GLS's cost is real and inherent — 10–100× RTL — so a team that brute-forces it (full suite, full timing) either can't finish (blocking tape-out) or burns a machine pool for coverage that RTL already provides. Understanding the five causes — event explosion, timing scheduling, X-fanout, size, no shortcuts — is what turns GLS from an unaffordable step into a managed one: run zero-delay where timing isn't needed, bound X so it doesn't multiply, and run the gate-level-specific subset (13.3). This matters because GLS is not optional — it catches the X/reset/timing/low-power/DFT bugs nothing else does (Ch0) — so making it affordable is what lets it actually run before every tape-out. The cost is inherent; the strategy is what makes it fit.

Engineering Checklist

  • Profiled the run (events / timing / X / dumping).
  • Mapped the dominant cause to a lever (13.2/13.3).
  • Ran zero-delay where timing isn't needed; timed on a subset.
  • Bounded X (proper reset/init) to limit fan-out.
  • Treated GLS slowness as inherent — strategic, not brute-force.

Try Yourself

  1. Run a small design in RTL and in zero-delay GLS, then timed (SDF) GLS — compare wall-clock time.
  2. Observe: GLS is much slower (event explosion), and timed GLS is slower still (timing scheduling).
  3. Change: leave a flop unreset so X fans out, and re-run.
  4. Expect: the run gets slower (X-fanout adds events) — and the profile shows X-handling rising. Bound the X (reset) and watch it recover. Map each cause to its lever.

Any simulator with profiling shows where GLS time goes. No paid tool required for the concept.

Interview Perspective

  • Weak: "GLS is slow because the netlist is bigger."
  • Good: "GLS is 10–100× RTL: far more events (every cell/net), timing scheduling and checks, X fan-out, and no behavioral shortcuts."
  • Senior: "Five compounding causes — event explosion, SDF timing scheduling and firing checks, X-fanout, gate count, and no behavioral shortcuts (an RTL + is a whole adder). It's inherent, so I profile to find the dominant cost and map it to a lever: zero-delay where timing isn't needed, bound X, run the right subset. You manage GLS cost strategically; you don't brute-force it."

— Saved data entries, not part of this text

(* ===== verification/Tools.v ===== *)
(** * Tools: the fixture generators

    The programs tools/gen_subscribers.cpp and tools/gen_golden.cpp: option parsing, the
    compilation of the rules, the checks of their inputs and the files they write.  A
    roster made for a rules file is accepted by the corpus generator under the same
    rules, and the corpus it then writes replays without a difference. *)

From S2P Require Import Prelude Text Imsi Wire Double DoubleBounds Yaml Probe FlatSet Store Rules Engine Golden Compiler CompilerSpec ControlPlane Random RequestGen Roster.
From Stdlib Require Import ZArith Lia Bool Ascii String.
From stdpp Require Import base list numbers strings gmap.
Local Open Scope Z_scope.
Local Open Scope random_scope.

(** ** Options *)

Record SubscriberOptions := mkSubOpts { so_count : Z; so_seed : Z; so_rules_path : string; so_out_path : string }.
Definition default_sub_opts : SubscriberOptions := mkSubOpts 1000000 20260830 "config/rules.yaml" "".

(** The exit status, or the options.  An option at the end of the line that lacks its
    value is ignored. *)
Fixpoint subscriber_args (argv : list string) (o : SubscriberOptions) : Z + SubscriberOptions :=
  match argv with
  | [] => inr o
  | a :: argv =>
      if String.eqb a "-h" || String.eqb a "--help" then inl 0
      else if String.eqb a "--count" then
        match argv with
        | v :: argv => subscriber_args argv (mkSubOpts (to_u64 v) (so_seed o) (so_rules_path o) (so_out_path o))
        | [] => inr o end
      else if String.eqb a "--seed" then
        match argv with
        | v :: argv => subscriber_args argv (mkSubOpts (so_count o) (to_u64 v) (so_rules_path o) (so_out_path o))
        | [] => inr o end
      else if String.eqb a "--rules" then
        match argv with
        | v :: argv => subscriber_args argv (mkSubOpts (so_count o) (so_seed o) v (so_out_path o))
        | [] => inr o end
      else if String.eqb a "--out" then
        match argv with
        | v :: argv => subscriber_args argv (mkSubOpts (so_count o) (so_seed o) (so_rules_path o) v)
        | [] => inr o end
      else inl 2
  end.

Record GoldenOptions := mkGoldenOpts {
  go_count : Z; go_seed : Z; go_rules_path : string; go_subs_path : string; go_out_path : string }.
Definition default_golden_opts : GoldenOptions :=
  mkGoldenOpts 10000 424242 "config/rules.yaml" "config/subscribers.csv" "tests/golden/decisions.csv".

Fixpoint golden_args (argv : list string) (o : GoldenOptions) : Z + GoldenOptions :=
  match argv with
  | [] => inr o
  | a :: argv =>
      if String.eqb a "-h" || String.eqb a "--help" then inl 0
      else if String.eqb a "--count" then
        match argv with
        | v :: argv => golden_args argv (mkGoldenOpts (to_u64 v) (go_seed o) (go_rules_path o) (go_subs_path o) (go_out_path o))
        | [] => inr o end
      else if String.eqb a "--seed" then
        match argv with
        | v :: argv => golden_args argv (mkGoldenOpts (go_count o) (to_u64 v) (go_rules_path o) (go_subs_path o) (go_out_path o))
        | [] => inr o end
      else if String.eqb a "--rules" then
        match argv with
        | v :: argv => golden_args argv (mkGoldenOpts (go_count o) (go_seed o) v (go_subs_path o) (go_out_path o))
        | [] => inr o end
      else if String.eqb a "--subscribers" then
        match argv with
        | v :: argv => golden_args argv (mkGoldenOpts (go_count o) (go_seed o) (go_rules_path o) v (go_out_path o))
        | [] => inr o end
      else if String.eqb a "--out" then
        match argv with
        | v :: argv => golden_args argv (mkGoldenOpts (go_count o) (go_seed o) (go_rules_path o) (go_subs_path o) v)
        | [] => inr o end
      else inl 2
  end.

(** ** The file system and the compiler as the tools see them *)

(** [tw_lines] is a file as a list of lines, [tw_text] as one text; [tw_writable] says
    whether [fopen] for writing succeeds. *)
Record ToolWorld := mkToolWorld {
  tw_lines : string -> option (list string); tw_text : string -> option string; tw_now : Z;
  tw_writable : string -> bool }.

(** The rule set, when there is one and no error was reported. *)
Definition tool_compile (w : ToolWorld) (path : string) : option (option RuleSet) :=
  r ← compile_rules_from_file (tw_lines w) (tw_now w) (tw_text w path) path 1;
  Some (if compile_ok r then cr_rule_set r else None).

Definition plan_quotas (rs : RuleSet) : list Z :=
  imap (fun i _ => if (i <? Z.to_nat kMaxPlans)%nat then p_quota_bytes (nth i (rs_plans rs) default_plan) else 0) (rs_plan_names rs).

(** [for_each] of the two tables. *)
Definition store_records (s : SubscriberStore) : list SubscriberRecord :=
  List.filter (fun r => negb (s_imsi r =? 0)) (st_slots s).

(** The traffic of a rules file: its blocked devices, its roaming partners and one network
    that is none, its data networks. *)
Definition traffic_generator (rs : RuleSet) (imsis : list Z) : Generator :=
  new_generator imsis (map u64 (fs_keys (rs_imei_blocklist rs)))
    (map u32 (fs_keys (rs_roaming_partners rs)) ++ [46000]) (u8 (Z.of_nat (length (rs_dnn_names rs)))) default_mix.

Lemma traffic_generator_ok rs imsis : compiled_ok rs -> Forall (fun i => 0 < i < 2 ^ 64) imsis -> gen_ok (traffic_generator rs imsis).
Proof.
  intros Hrs Hi. split; simpl; [exact Hi|..].
  - apply list.Forall_forall. intros i Hin. apply list_elem_of_In, in_map_iff in Hin as (r & <- & _). by apply wrap_fits.
  - apply Forall_app. split; [|by repeat constructor]. apply list.Forall_forall. intros i Hin.
    apply list_elem_of_In, in_map_iff in Hin as (r & <- & _). by apply wrap_fits.
  - pose proof (co_dnn_names _ Hrs) as Hd. unfold kMaxDnns in Hd. rewrite wrap_id by (split; [lia|]; change (2 ^ 8) with 256; lia).
    destruct (Z.eqb_spec (Z.of_nat (length (rs_dnn_names rs))) 0); lia.
Qed.

Definition kGoldenClockUnixS : Z := 1787788800.

Section Mains.
Context {S : Type} `{Rng S}.
(** The generator in the state [std::mt19937_64(seed)] puts it. *)
Variable seeded : Z -> S.

(** An exit status, with the lines of the output file when there are any. *)
Definition gen_subscribers_main (w : ToolWorld) (o : SubscriberOptions) : option (Z * list string) :=
  rs ← tool_compile w (so_rules_path o);
  match rs with
  | None => Some (1, [])
  | Some rs =>
      match rs_plan_names rs with
      | [] => Some (1, [])
      | plans =>
          if negb (String.eqb (so_out_path o) "") && negb (tw_writable w (so_out_path o)) then Some (1, [])
          else Some (0, (gen_subscribers plans (plan_quotas rs) (Z.to_nat (so_count o)) (seeded (so_seed o))).1)
      end
  end.

Definition golden_generator (rs : RuleSet) (store : SubscriberStore) : Generator :=
  traffic_generator rs (map s_imsi (store_records store)).

Definition set_plmn (plmn : Z) (r : PolicyRequest) : PolicyRequest :=
  mkRequest (rq_magic_version r) (rq_seq r) (rq_imsi r) (rq_imei r) (rq_client_ts_ns r) (rq_bytes_used_period r) plmn
    (rq_tac r) (rq_rat_type r) (rq_dnn_id r) (rq_requested_5qi r) (rq_flags r) (rq_local_minute r)
    (rq_req_ambr_ul_kbps r) (rq_req_ambr_dl_kbps r) (rq_reserved r).

Definition resolve_plmn (req : PolicyRequest) (rec : option SubscriberRecord) : PolicyRequest :=
  if rq_plmn req =? 0 then set_plmn (match rec with Some r => s_home_plmn r | None => 310260 end) req else req.

(** One case: the request and the decision. *)
Definition golden_case_for (rs : RuleSet) (store : SubscriberStore) (req : PolicyRequest)
    : option (PolicyRequest * PolicyDecision) :=
  rec ← Store.find store (rq_imsi req);
  let req := resolve_plmn req rec in
  d ← evaluate kGoldenClockUnixS rs req rec;
  Some (req, d).

Fixpoint golden_cases (rs : RuleSet) (store : SubscriberStore) (g : Generator) (count : nat)
    : G S (option (list (PolicyRequest * PolicyDecision))) :=
  match count with
  | O => ret (Some [])
  | Datatypes.S count =>
      draw req := fill g in
      match golden_case_for rs store req with
      | None => ret None
      | Some c => draw rest := golden_cases rs store g count in ret (cons c <$> rest)
      end
  end.

Definition gen_golden_main (w : ToolWorld) (o : GoldenOptions) : option (Z * list string) :=
  rs ← tool_compile w (go_rules_path o);
  match rs with
  | None => Some (1, [])
  | Some rs =>
      store ← new_store (Z.shiftl 1 16) default_load_factor;
      '(store, load) ← load_csv store (go_subs_path o) (tw_lines w (go_subs_path o)) (rs_plan_names rs);
      if negb (load_ok load) then Some (1, [])
      else if ld_loaded load =? 0 then Some (1, [])
      else if negb (tw_writable w (go_out_path o)) then Some (1, [])
      else
        cases ← (golden_cases rs store (golden_generator rs store) (Z.to_nat (go_count o)) (seeded (go_seed o))).1;
        Some (0, golden_header :: map (fun rd => golden_row rd.1 rd.2) cases)
  end.
End Mains.

(** ** The corpus replays *)

(** What the replay of a corpus does with a case: the comparison of the decision that is
    pinned with the one taken now. *)
Definition replay_diff (rs : RuleSet) (store : SubscriberStore) (c : GoldenCase) : option string :=
  rec ← Store.find store (rq_imsi (gc_request c));
  d ← evaluate kGoldenClockUnixS rs (gc_request c) rec;
  Some (diff_decisions (gc_expected c) d).

(** A decision depends on the pinned fields of the request alone. *)
Lemma evaluate_pinned now rs req rec d : evaluate now rs req rec = Some d ->
  exists d', evaluate now rs (pinned_request req) rec = Some d' /\ pinned_decision d' = pinned_decision d.
Proof.
  unfold evaluate. change (build_features now rs (pinned_request req) rec) with (build_features now rs req rec).
  destruct (build_features now rs req rec) as [f|]; [|done]. intros [= <-]. by eexists.
Qed.

Section Replay.
Context {S : Type} `{RngOk S}.
Variables (rs : RuleSet) (store : SubscriberStore) (m : gmap Z SubscriberRecord).
Hypothesis Hrs : compiled_ok rs.
Hypothesis Hstore : store_rep store m.
Hypothesis Hrecs : forall k rec, m !! k = Some rec ->
  record_ok rec /\ 0 < s_imsi rec < 2 ^ 64 /\ fits 32 (s_home_plmn rec).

9. Interview / Review Questions

10. Key Takeaways

  • GLS is 10–100× slower than RTL for five compounding reasons: (1) event explosion (every cell/net toggles vs a few RTL statements); (2) timing (SDF delay scheduling + firing timing checks); (3) X-propagation (Xs fan out, Ch6); (4) design size (gate count ≫ RTL lines); (5) no behavioral shortcuts (an RTL + is a whole adder of cells).
  • The slowness is inherent to gate-level fidelity — not a bug to fix, a cost to manage.
  • Profile the run to find the dominant cause, then map it to a lever: zero-delay where timing isn't needed (13.2), bound X (13.2), reduce dumping (13.2), run the right subset (13.3).
  • The response is strategic — speed (13.2) + selection (13.3) — never brute-forcing the full functional suite at full timing.
  • GLS is not optional (it catches what nothing else does, Ch0), so making it affordable is what lets it run before every tape-out; it stays dynamic (0.3). Next: 13.2 — speeding up gate-level runs.

Quick Revision

GLS is 10-100x slower than RTL — five compounding causes: event explosion (every cell/net), timing (SDF scheduling + checks), X-fanout (Ch6), design size (gates >> RTL lines), no shortcuts (RTL + = a whole adder). Inherent — manage, don't brute-force. Profile → map to a lever: zero-delay where timing not needed (13.2), bound X (13.2), reduce dumping (13.2), run the right subset (13.3). Next: 13.2 — speeding up gate-level runs.